WORK TO BE COMPLETED: Return exactly the lines that run from the one with "else if num_le daysUntilExpiration 60 then" to the last line of the entries below, both included, and nothing else.

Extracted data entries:
____________________

Definition demo : gmap string StoredUser :=
  <["admin" := <["password" := "admin123"]>
      (mkUser "1" "admin" "Administrator" "admin@example.com" "admin")]>
  (<["john" := <["password" := "user123"]>
      (mkUser "2" "john" "John Doe" "john@example.com" "user")]> ∅).

Definition loadUsers : M store (gmap string StoredUser) := λ s,
  match s with
  | Missing => (inr demo, Stored demo)
  | Corrupt => (inr ∅, Corrupt)
  | Stored users => (inr users, Stored users)
  end.

Definition saveUsers (users : gmap string StoredUser) : M store unit :=
  λ _, (inr (), Stored users).

(** [const { password, ...publicUser } = user]. *)
Definition publicUser (user : StoredUser) : obj := delete "password" user.

Record Registration : Type := {
  username : string;
  password : string;
  fullName : string;
  email : string
}.

Definition registerLocal (data : Registration) : M store obj :=
  let* users := loadUsers in
  let username := data.(username) in
  match get_prop users username with
  | Own _ | Inherited => throw Conflict
  | Undefined =>
      let id := pretty (size users + 1) in
      let user : StoredUser :=
        <["password" := data.(password)]>
          (mkUser id username data.(fullName) data.(email) "user") in
      let users := <[username := user]> users in
      saveUsers users ;;;
      ret (publicUser user)
  end.

Record Credentials : Type := {
  login_username : string;
  login_password : string
}.

Definition loginLocal (data : Credentials) : M store obj :=
  let* users := loadUsers in
  match get_prop users data.(login_username) with
  | Undefined => throw Unauthorized
  | Inherited => throw Unauthorized   (* [user.password] is [undefined] *)
  | Own user =>
      if decide (user !! "password" ≠ Some data.(login_password))
      then throw Unauthorized
      else ret (publicUser user)
  end.

(** [Object.values(users).map(...)].  The order in which [Object.values]
    enumerates the entries is not modelled; [map_to_list] fixes some order. *)
Definition getAllUsers : M store (list obj) :=
  let* users := loadUsers in
  ret ((λ u, publicUser u) <$> (map_to_list users).*2).

(** The users a store holds, as [loadUsers] reads them. *)
Definition users_of (s : store) : gmap string StoredUser :=
  match (loadUsers s).1 with inr m => m | inl _ => ∅ end.

End LocalAuth.

(** ** The legacy express server: users held in memory, without passwords *)

Module Server.

Definition users : gmap string obj :=
  <["admin" :=
      LocalAuth.mkUser "1" "admin" "Administrator" "admin@example.com" "admin"]>
  (<["john" :=
      LocalAuth.mkUser "2" "john" "John Doe" "john@example.com" "user"]> ∅).

Inductive response : Type :=
  | Json (status : nat) (body : prop obj)      (* res.status(n).json(value) *)
  | Failure (status : nat) (message : string). (* res.status(n).json({error}) *)

(** [app.post("/api/auth/register")]; the four arguments are the fields of
    [req.body || {}].  The password is checked for presence and then dropped. *)
Definition register (username password fullName email : option string)
    (users : gmap string obj) : response * gmap string obj :=
  if falsy username || falsy password || falsy fullName || falsy email
  then (Failure 400 "Missing registration fields", users)
  else
    let username := default "" username in
    match get_prop users username with
    | Own _ | Inherited => (Failure 409 "Username already exists", users)
    | Undefined =>
        let id := pretty (size users + 1) in
        let user := LocalAuth.mkUser id username (default "" fullName)
                      (default "" email) "user" in
        (Json 201 (Own user), <[username := user]> users)
    end.

(** [app.post("/api/auth/login")]. *)
Definition login (username password : option string)
    (users : gmap string obj) : response :=
  if falsy username || falsy password
  then Failure 400 "Missing login fields"
  else
    let name := default "" username in
    (* For demo, accept the known demo passwords *)
    if bool_decide ((username = Some "admin" ∧ password = Some "admin123")
                    ∨ (username = Some "john" ∧ password = Some "user123"))
    then Json 200 (get_prop users name)
    else
      (* Also allow any registered user with any password for demo purposes *)
      match get_prop users name with
      | Undefined => Failure 401 "Invalid credentials"
      | found => Json 200 found
      end.

End Server.

(** ** Dates: the part of date-fns and of the clock that the views use *)

(** The views call [parseISO] on a stored date string, [differenceInDays] on
    two dates (whole days, [NaN] when a date is invalid) and [new Date()].
    [now] is the instant at which a view is evaluated when every reading of
    the clock in that evaluation returns the same instant; the evaluation
    with a clock that moves on between the readings is given further down
    ([filter_reading] and the modules named [...Clock]). *)
Class DateFns : Type := {
  Date : Type;
  parseISO : option string → Date;
  differenceInDays : Date → Date → number;
  now : Date
}.

(** [differenceInDays(parseISO(c.expirationDate), new Date())]. *)
Definition daysLeft `{DateFns} (c : obj) : number :=
  differenceInDays (parseISO (c !! "expirationDate")) now.

(** [`${days}`] *)
Definition show_number (d : number) : string :=
  match d with Some z => pretty z | None => "NaN" end.

(** ** [certification-card.tsx] *)

Module Card.

Record StatusInfo : Type := {
  status : string;
  label : string;
  variant : string;
  color : string
}.

Definition getStatusInfo (daysUntilExpiration : number) : StatusInfo :=
  if num_lt daysUntilExpiration 0 then
    {| status := "expired"; label := "Expired";
       variant := "destructive"; color := "text-destructive" |}
  else if num_le daysUntilExpiration 30 then
    {| status := "critical";
       label := show_number daysUntilExpiration +:+ " days left";
       variant := "destructive"; color := "text-destructive" |}
  else if num_le daysUntilExpiration 60 then
    {| status := "warning";
       label := show_number daysUntilExpiration +:+ " days left";
       variant := "secondary";
       color := "text-yellow-600 dark:text-yellow-500" |}
  else if num_le daysUntilExpiration 90 then
    {| status := "soon";
       label := show_number daysUntilExpiration +:+ " days left";
       variant := "secondary"; color := "text-muted-foreground" |}
  else
    {| status := "active"; label := "Active";
       variant := "default"; color := "text-green-600 dark:text-green-500" |}.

____________________

TASK ANSWER:
  else if num_le daysUntilExpiration 60 then
    {| status := "warning";
       label := show_number daysUntilExpiration +:+ " days left";
       variant := "secondary";
       color := "text-yellow-600 dark:text-yellow-500" |}
  else if num_le daysUntilExpiration 90 then
    {| status := "soon";
       label := show_number daysUntilExpiration +:+ " days left";
       variant := "secondary"; color := "text-muted-foreground" |}
  else
    {| status := "active"; label := "Active";
       variant := "default"; color := "text-green-600 dark:text-green-500" |}.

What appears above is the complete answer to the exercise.